A. The circumstances of the case
The facts of the case, as submitted by the parties, may be summarised as follows.
The applicant was tried by a criminal court, apparently having been charged with theft. On 1 February 2003, before the judgment in the criminal case had been delivered, a newspaper, Pärnu Postimees, published an article entitled ‘Gang of Thieves on Trial’ (Vargajõuk kohtu all). According to the applicant the article gave the impression that the accused were guilty although they had not yet been convicted.
The applicant brought a civil suit against Pärnu Postimees AS, the public limited company that published the newspaper. He claimed 300,000 kroons (EEK) (approximately 19,170 euros (EUR)). On 30 September 2005 the Pärnu County Court dismissed his claim. An appeal was dismissed by the Tallinn Court of Appeal by a judgment of 25 November 2005. The applicant received the judgment on 3 December 2005. An appeal to the Supreme Court could be filed within thirty days of the receipt of the judgment, that is, by 2 January 2006 at the latest.
On 13 December 2005 the Court of Appeal received a request from the applicant for an extension of the time-limit for appeal, together with a request for legal aid.
On 21 December 2005 the Court of Appeal granted the applicant legal aid for lodging an appeal with the Supreme Court. The Court of Appeal’s decision was sent to the applicant and to the Estonian Bar Association (Eesti Advokatuur) so that the latter could appoint a lawyer for him. The applicant’s address was given in the decision. It was explained in the decision that it was not possible to extend the time-limit for filing the appeal but it was possible to request the restoration of the time-limit after its expiry if good reason existed for the failure to comply with it.
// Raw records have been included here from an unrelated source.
(* ===== verification/Subscribers.v ===== *)
(** Notification: [subscriber] and [resubscriber] of [impl/utility]. Their
    methods are run by many threads; what a method does under a mutex is one
    step, and the steps of the threads interleave. *)

From S2P Require Import Prelude.

(** The steps that a machine can take. *)
Inductive reachable {M} (step : M -> M -> Prop) (init : M) : M -> Prop :=
| reachable_init : reachable step init init
| reachable_step m m' : reachable step init m -> step m m' -> reachable step init m'.

(** ** Subscribers: a handler is called once *)

Module subscriber.
Section Subscriber.
Context {handler args : Type}.

Record t := mk { stopped : bool; subscriptions : list handler }.

Definition construct : t := mk true [].

(** Under [subscribe_mutex_] *)
Definition start (s : t) : t := if stopped s then mk false (subscriptions s) else s.
Definition stop (s : t) : t := if negb (stopped s) then mk true (subscriptions s) else s.

(** [subscribe]: the handler is kept, or it is to be notified after the mutex is
    released. *)
Definition subscribe (notify : handler) (s : t) : t * bool :=
  if negb (stopped s) then (mk (stopped s) (subscriptions s ++ [notify]), false) else (s, true).

(** The swap of [do_invoke] *)
Definition take_subscriptions (s : t) : t * list handler := (mk (stopped s) [], subscriptions s).

(** The subscriber with the thread that holds [invoke_mutex_], if there is one:
    the arguments it passes and the handlers it has not called. The rest is
    history: the handlers that were kept, and the calls made by [subscribe] and
    by [do_invoke]. *)
Record machine := mk_machine {
  self : t;
  invoking : option (args * list handler);
  accepted : list handler;
  refused : list (handler * args);
  called : list (handler * args)
}.

Definition init : machine := mk_machine construct None [] [] [].

Inductive step : machine -> machine -> Prop :=
| step_start m :
    step m (mk_machine (start (self m)) (invoking m) (accepted m) (refused m) (called m))
| step_stop m :
    step m (mk_machine (stop (self m)) (invoking m) (accepted m) (refused m) (called m))
| step_subscribe m notify s :
    subscribe notify (self m) = (s, false) ->
    step m (mk_machine s (invoking m) (accepted m ++ [notify]) (refused m) (called m))
| step_refuse m notify stopped_args s :
    subscribe notify (self m) = (s, true) ->
    step m (mk_machine s (invoking m) (accepted m) (refused m ++ [(notify, stopped_args)]) (called m))
| step_invoke m a s handlers :
    invoking m = None -> take_subscriptions (self m) = (s, handlers) ->
    step m (mk_machine s (Some (a, handlers)) (accepted m) (refused m) (called m))
| step_call m a h handlers :
    invoking m = Some (a, h :: handlers) ->
    step m (mk_machine (self m) (Some (a, handlers)) (accepted m) (refused m) (called m ++ [(h, a)]))
| step_return m a :
    invoking m = Some (a, []) ->
    step m (mk_machine (self m) None (accepted m) (refused m) (called m)).

(** The handlers that the current invocation will call. *)
Definition remaining (m : machine) : list handler := match invoking m with Some (_, handlers) => handlers | None => [] end.

Definition delivered_in_order (m : machine) : Prop :=
  accepted m = map fst (called m) ++ remaining m ++ subscriptions (self m).

Lemma step_delivered m m' : step m m' -> delivered_in_order m -> delivered_in_order m'.
Proof.
  unfold delivered_in_order, remaining. intros Hs. destruct Hs; cbn [self invoking accepted called]; intros ->.
  - unfold start. by destruct (stopped (self m)).
  - unfold stop. by destruct (negb (stopped (self m))).
  - revert H. unfold subscribe. case_match; [|done]. intros [= <-]. cbn [subscriptions]. by rewrite !app_assoc.
  - revert H. unfold subscribe. case_match; [done|]. by intros [= <-].
  - rewrite H. injection H0 as <- <-. cbn [subscriptions app]. by rewrite app_nil_r.
  - rewrite H, map_app. cbn [map fst]. by rewrite <- app_assoc.
  - by rewrite H.
Qed.

(** Nothing is subscribed, and nothing will be before a start. *)
Definition drained (m : machine) : Prop := stopped (self m) = true /\ subscriptions (self m) = [].

Definition is_start (m m' : machine) : Prop := stopped (self m) = true /\ stopped (self m') = false.

Lemma step_drained m m' : step m m' -> ~ is_start m m' -> drained m -> drained m'.
Proof.
  unfold is_start, drained. intros Hs. destruct Hs; cbn [self]; intros Hn [Hst Hsub]; try done.
  - unfold start in *. rewrite Hst in *. by exfalso; apply Hn.
  - unfold stop. by rewrite Hst.
  - revert H. unfold subscribe. by rewrite Hst.
  - revert H. unfold subscribe. rewrite Hst. by intros [= <-].
  - by injection H0 as <- <-.
Qed.

(** A run with no start. *)
Definition quiet (m m' : machine) : Prop := step m m' /\ ~ is_start m m'.

Lemma quiet_drained m m' : rtc quiet m m' -> drained m -> drained m'.
Proof. induction 1 as [|m m1 m2 [Hs Hn] _ IH]; [done|]. intros Hd. apply IH. by eapply step_drained. Qed.

Lemma invoke_drains m m' :
  step m m' -> stopped (self m) = true -> invoking m = None -> invoking m' <> None -> drained m'.
Proof.
  intros Hs Hst Hi Hne. destruct Hs; cbn [self invoking] in *; try congruence.
  unfold drained. cbn [self]. by injection H0 as <- <-.
Qed.
End Subscriber.
Arguments t : clear implicits.
Arguments machine : clear implicits.
End subscriber.

(** ** Resubscribers: a handler is called until it returns false *)

Module resubscriber.
Section Resubscriber.
Context {handler args : Type}.

Record t := mk { stopped : bool; subscriptions : list handler }.

Definition construct : t := mk true [].
Definition start (s : t) : t := if stopped s then mk false (subscriptions s) else s.
Definition stop (s : t) : t := if negb (stopped s) then mk true (subscriptions s) else s.
Definition subscribe (notify : handler) (s : t) : t * bool :=
  if negb (stopped s) then (mk (stopped s) (subscriptions s ++ [notify]), false) else (s, true).
Definition take_subscriptions (s : t) : t * list handler := (mk (stopped s) [], subscriptions s).

(** The renewal of [do_invoke] after a call that returned true: false if the
    subscriber is stopped. *)
Definition renew (h : handler) (s : t) : t * bool :=
  if stopped s then (s, false) else (mk (stopped s) (subscriptions s ++ [h]), true).

(** The thread that holds [invoke_mutex_]: the arguments, the handler that
    returned true and is to be renewed, and the handlers it has not called.
    History: the handlers that [subscribe] kept, all that was put into the list,
    the calls made by [subscribe], those of [do_invoke] with their results, and
    the renewals that were dropped. *)
Record machine := mk_machine {
  self : t;
  invoking : option (args * option handler * list handler);
  accepted : list handler;
  queued : list handler;
  refused : list (handler * args);
  called : list (handler * args * bool);
  dropped : list handler
}.

Definition init : machine := mk_machine construct None [] [] [] [] [].

Inductive step : machine -> machine -> Prop :=
| step_start m :
    step m (mk_machine (start (self m)) (invoking m) (accepted m) (queued m) (refused m) (called m) (dropped m))
| step_stop m :
    step m (mk_machine (stop (self m)) (invoking m) (accepted m) (queued m) (refused m) (called m) (dropped m))
| step_subscribe m notify s :
    subscribe notify (self m) = (s, false) ->
    step m (mk_machine s (invoking m) (accepted m ++ [notify]) (queued m ++ [notify]) (refused m) (called m) (dropped m))
| step_refuse m notify stopped_args s :
    subscribe notify (self m) = (s, true) ->
    step m (mk_machine s (invoking m) (accepted m) (queued m) (refused m ++ [(notify, stopped_args)]) (called m) (dropped m))
| step_invoke m a s handlers :
    invoking m = None -> take_subscriptions (self m) = (s, handlers) ->
    step m (mk_machine s (Some (a, None, handlers)) (accepted m) (queued m) (refused m) (called m) (dropped m))
| step_call m a h handlers (again : bool) :
    invoking m = Some (a, None, h :: handlers) ->
    step m (mk_machine (self m) (Some (a, if again then Some h else None, handlers)) (accepted m) (queued m) (refused m)
              (called m ++ [(h, a, again)]) (dropped m))
| step_renew m a h handlers s :
    invoking m = Some (a, Some h, handlers) -> renew h (self m) = (s, true) ->
    step m (mk_machine s (Some (a, None, handlers)) (accepted m) (queued m ++ [h]) (refused m) (called m) (dropped m))
| step_drop m a h handlers s :
    invoking m = Some (a, Some h, handlers) -> renew h (self m) = (s, false) ->
    step m (mk_machine s (Some (a, None, handlers)) (accepted m) (queued m) (refused m) (called m) (dropped m ++ [h]))
| step_return m a :
    invoking m = Some (a, None, []) ->
    step m (mk_machine (self m) None (accepted m) (queued m) (refused m) (called m) (dropped m)).

Definition remaining (m : machine) : list handler := match invoking m with Some (_, _, handlers) => handlers | None => [] end.
Definition renewing (m : machine) : list handler := match invoking m with Some (_, Some h, _) => [h] | _ => [] end.

(** Every handler that was put into the list is called once for it, in order. *)
Definition delivered_in_order (m : machine) : Prop :=
  queued m = map (fun c => fst (fst c)) (called m) ++ remaining m ++ subscriptions (self m).

Lemma resubscriber_step_delivered m m' : step m m' -> delivered_in_order m -> delivered_in_order m'.
Proof.
  unfold delivered_in_order, remaining. intros Hs. destruct Hs; cbn [self invoking queued called]; intros ->.
  - unfold start. by destruct (stopped (self m)).
  - unfold stop. by destruct (negb (stopped (self m))).
  - revert H. unfold subscribe. case_match; [|done]. intros [= <-]. cbn [subscriptions]. by rewrite !app_assoc.
  - revert H. unfold subscribe. case_match; [done|]. by intros [= <-].
  - rewrite H. injection H0 as <- <-. cbn [subscriptions app]. by rewrite app_nil_r.
  - rewrite H, map_app. cbn [map fst]. by rewrite <- app_assoc.
  - rewrite H. revert H0. unfold renew. case_match; [done|]. intros [= <-]. cbn [subscriptions]. by rewrite !app_assoc.
  - rewrite H. revert H0. unfold renew. case_match; [|done]. by intros [= <-].
  - by rewrite H.
Qed.

(** Every subscription is still there, or ended by a call that returned false
    or by a stop that dropped it. *)
Definition ended (c : handler * args * bool) : list handler := if snd c then [] else [fst (fst c)].

Definition kept_or_ended (m : machine) : Prop :=
  accepted m ≡ₚ concat (map ended (called m)) ++ dropped m ++ renewing m ++ remaining m ++ subscriptions (self m).

Lemma step_kept m m' : step m m' -> kept_or_ended m -> kept_or_ended m'.
Proof.
  unfold kept_or_ended, remaining, renewing. intros Hs. destruct Hs; cbn [self invoking accepted called dropped]; intros Hp.
  - rewrite Hp. unfold start. by destruct (stopped (self m)).
  - rewrite Hp. unfold stop. by destruct (negb (stopped (self m))).
  - revert H. unfold subscribe. destruct (stopped (self m)); cbn [negb]; [done|]. intros [= <-]. cbn [subscriptions]. rewrite Hp. solve_Permutation.
  - revert H. unfold subscribe. destruct (stopped (self m)); cbn [negb]; [|done]. by intros [= <-].
  - rewrite H in Hp. injection H0 as <- <-. cbn [subscriptions app] in *. by rewrite app_nil_r.
  - rewrite H in Hp. rewrite Hp, map_app, concat_app. destruct again; cbn [map concat ended snd fst app]; rewrite ?app_nil_r; [done|].
    solve_Permutation.
  - rewrite H in Hp. revert H0. unfold renew. destruct (stopped (self m)); [done|]. intros [= <-]. cbn [subscriptions]. rewrite Hp. solve_Permutation.
  - rewrite H in Hp. revert H0. unfold renew. destruct (stopped (self m)); [|done]. intros [= <-]. rewrite Hp. solve_Permutation.
  - by rewrite H in Hp.
Qed.

Definition drained (m : machine) : Prop := stopped (self m) = true /\ subscriptions (self m) = [].
Definition is_start (m m' : machine) : Prop := stopped (self m) = true /\ stopped (self m') = false.

Lemma resubscriber_step_drained m m' : step m m' -> ~ is_start m m' -> drained m -> drained m'.
Proof.
  unfold is_start, drained. intros Hs. destruct Hs; cbn [self]; intros Hn [Hst Hsub]; try done.
  - unfold start in *. rewrite Hst in *. by exfalso; apply Hn.
  - unfold stop. by rewrite Hst.
  - revert H. unfold subscribe. by rewrite Hst.
  - revert H. unfold subscribe. rewrite Hst. by intros [= <-].
  - by injection H0 as <- <-.
  - revert H0. unfold renew. by rewrite Hst.
  - revert H0. unfold renew. rewrite Hst. by intros [= <-].
Qed.

Definition quiet (m m' : machine) : Prop := step m m' /\ ~ is_start m m'.

Lemma resubscriber_quiet_drained m m' : rtc quiet m m' -> drained m -> drained m'.
Proof. induction 1 as [|m m1 m2 [Hs Hn] _ IH]; [done|]. intros Hd. apply IH. by eapply resubscriber_step_drained. Qed.

Lemma resubscriber_invoke_drains m m' :
  step m m' -> stopped (self m) = true -> invoking m = None -> invoking m' <> None -> drained m'.
Proof.
  intros Hs Hst Hi Hne. destruct Hs; cbn [self invoking] in *; try congruence.
  unfold drained. cbn [self]. by injection H0 as <- <-.
Qed.
End Resubscriber.
Arguments t : clear implicits.
Arguments machine : clear implicits.
End resubscriber.

Lemma reachable_ind' {M} (step : M -> M -> Prop) (init : M) (P : M -> Prop) :
  P init -> (forall m m', step m m' -> P m -> P m') -> forall m, reachable step init m -> P m.
Proof. intros Hi Hs m. induction 1; [done|]. by eapply Hs. Qed.

(** C37: Under any interleaving of the methods: the handlers of a subscriber
    are called once each, in the order in which they were kept; so are those
    of a resubscriber for every time that they were put into the list, and
    each of its subscriptions is there until a call returns false or a stop
    drops it; and what is invoked after a stop, and not started again, ends
    with no subscription, as the destructors assert. *)
Theorem notifications_delivered {handler args} (m m1 m2 : subscriber.machine handler args)
    (r r1 r2 : resubscriber.machine handler args) :
  reachable subscriber.step subscriber.init m -> reachable resubscriber.step resubscriber.init r ->
  (subscriber.delivered_in_order m /\
   (subscriber.stopped (subscriber.self m) = true -> subscriber.invoking m = None -> subscriber.step m m1 ->
    subscriber.invoking m1 <> None -> rtc subscriber.quiet m1 m2 -> subscriber.subscriptions (subscriber.self m2) = [])) /\
  (resubscriber.delivered_in_order r /\ resubscriber.kept_or_ended r /\
   (resubscriber.stopped (resubscriber.self r) = true -> resubscriber.invoking r = None -> resubscriber.step r r1 ->
    resubscriber.invoking r1 <> None -> rtc resubscriber.quiet r1 r2 ->
    resubscriber.subscriptions (resubscriber.self r2) = [])).
Proof.
  intros Hm Hr. split_and!.
  - revert m Hm. apply reachable_ind'; [done|]. apply subscriber.step_delivered.
  - intros Hst Hi Hs Hi1 Hq. eapply subscriber.quiet_drained; [exact Hq|]. by eapply subscriber.invoke_drains.
  - clear r1 r2. revert r Hr. apply reachable_ind'; [done|]. apply resubscriber.resubscriber_step_delivered.
  - clear r1 r2. revert r Hr. apply reachable_ind'; [constructor|]. apply resubscriber.step_kept.
  - intros Hst Hi Hs Hi1 Hq. eapply resubscriber.resubscriber_quiet_drained; [exact Hq|]. by eapply resubscriber.resubscriber_invoke_drains.
Qed.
By a letter of 27 December 2005 the Board of the Bar Association (Advokatuuri juhatus) sent the Court of Appeal’s decision to the law office of the advocate who had been appointed, R., who received the letter on 30 December 2005. The applicant was not informed that the advocate had been appointed for him. R. neither contacted the applicant nor filed an appeal with the Supreme Court.
According to different documents in the case file, the applicant became aware of the name and contact details of the appointed lawyer, R., either at the end of January 2006 when he telephoned the Court of Appeal, or on 9 February 2006 when he telephoned the Bar Association.
On 9 February 2006 the applicant also telephoned R.
According to the applicant, R. said that the time-limit for an appeal to the Supreme Court had already passed and she was no longer dealing with the case. The applicant himself should have sought to contact her. She had no time to meet the applicant on 9 or 10 February 2006.
According to R. she had been unable to take any steps to lodge an appeal against the Court of Appeal’s judgment without having met the applicant. She proposed a meeting for 13 February 2006 but this was not suitable for the applicant, who said that he had to leave for Finland to start a new job on that date.
On 9 February 2006 the applicant made a complaint to the Court of Honour (aukohus) of the Bar Association against R.
R. was contacted by the Bar Association on the same date and was advised to file a request with the Supreme Court for the restoration of the time-limit for appeal. She filed the request, sent a copy to the applicant and requested the latter to contact her and pay the security for appeal.
On 12 February 2006 the applicant requested that the Court of Honour suspend the proceedings as R. had filed a request for restoration of the time-limit with the Supreme Court.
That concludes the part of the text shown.